Starting point is 00:45:21 But then I thought, she's going with it, man. She went with it and no one else seemed to be right. Now, if she did it, it might be a problem. But I still don't think she would care because I think she understood. It's kind of like when women, I heard a woman, Candace Glover on American Idol years ago, did Bruno Mars if I was your man. she didn't change the gender. She just sang it.
Starting point is 00:45:41 So I'm like, if she can be a man, Celine can be a nappy-headed boy. That's a little different, but I get you, yeah. It's a little different, and it's not like I can give her permission from the delegation of black people to say it's okay to be a napeated boy, but Stevie signed off in it.

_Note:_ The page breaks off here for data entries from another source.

(** The sender's next statement. *)
Definition step_sender (s : state) : option (event * state) :=
  let p := _src_port s in
  match sender s with
  | SenderIdle => None
  | Send122 d =>
      if decide (shape d = CspSendPort._shape p)
      then Some (Tau, with_sender (Send124 d) s)
      else Some (SendRaised AssertionError, with_sender SenderIdle s)
  | Send124 d =>
      match CspSendPort._semaphore p with
      | None => Some (SendRaised AttributeError, with_sender SenderIdle s)
      | Some sem =>
          let '(ok, sem') := sem_try_acquire sem in
          if ok
          then Some (Tau, with_sender (Send125 d)
                            (with_src (CspSendPort.set_semaphore (Some sem') p) s))
          else None
      end
  | Send125 d =>
      match write_slot p d (shm s) with
      | Raise e => Some (SendRaised e, with_sender SenderIdle s)
      | Ok m => Some (Tau, with_sender (Send126 d) (with_shm m s))
      end
  | Send126 d =>
      match advance (CspSendPort._idx p) (CspSendPort._size p) with
      | Raise e => Some (SendRaised e, with_sender SenderIdle s)
      | Ok i => Some (Tau, with_sender (Send127 d)
                             (with_src (CspSendPort.set_idx i p) s))
      end
  | Send127 d =>
      Some (SendReturned d, with_sender SenderIdle (with_req (req s + 1) s))
  | SendProbe113 =>
      match CspSendPort._semaphore p with
      | None => Some (SendRaised AttributeError, with_sender SenderIdle s)
      | Some sem =>
          let '(ok, sem') := sem_try_acquire sem in
          if ok
          then Some (Tau, with_sender SendProbe115
                            (with_src (CspSendPort.set_semaphore (Some sem') p) s))
          else Some (SendProbeReturned false, with_sender SenderIdle s)
      end
  | SendProbe115 =>
      match CspSendPort._semaphore p with
      | None => Some (SendRaised AttributeError, with_sender SenderIdle s)
      | Some sem =>
          match sem_release sem with
          | Raise e => Some (SendRaised e, with_sender SenderIdle s)
          | Ok sem' =>
              Some (SendProbeReturned true,
                    with_sender SenderIdle
                      (with_src (CspSendPort.set_semaphore (Some sem') p) s))
          end
      end
  end.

Starting point is 00:45:55 He was getting a check, I imagine. I imagine, yes, he was. He all cares. So it was something about the fact that she was like, I'm singing this as a tribute, and it was funny, and why would I change the words because you get what it is insane. Right.
Starting point is 00:46:06 And I wish though the day, the important thing, is I wish those days would come back once more. Like, okay, Celine, we're in. And to me, that's the power of her, that her sheer, here's an old-timey word, gumption. That is old-time. I like that word, yeah.
Starting point is 00:46:20 You know what I'm saying? She just went for it and accepted that you would come along with it. And also, she seems like a person that if she knew she offended someone, she'd be sad about it. You think so, yeah. I think she would. I mean, she'd probably still do it. But no, I think that she seems, I don't know.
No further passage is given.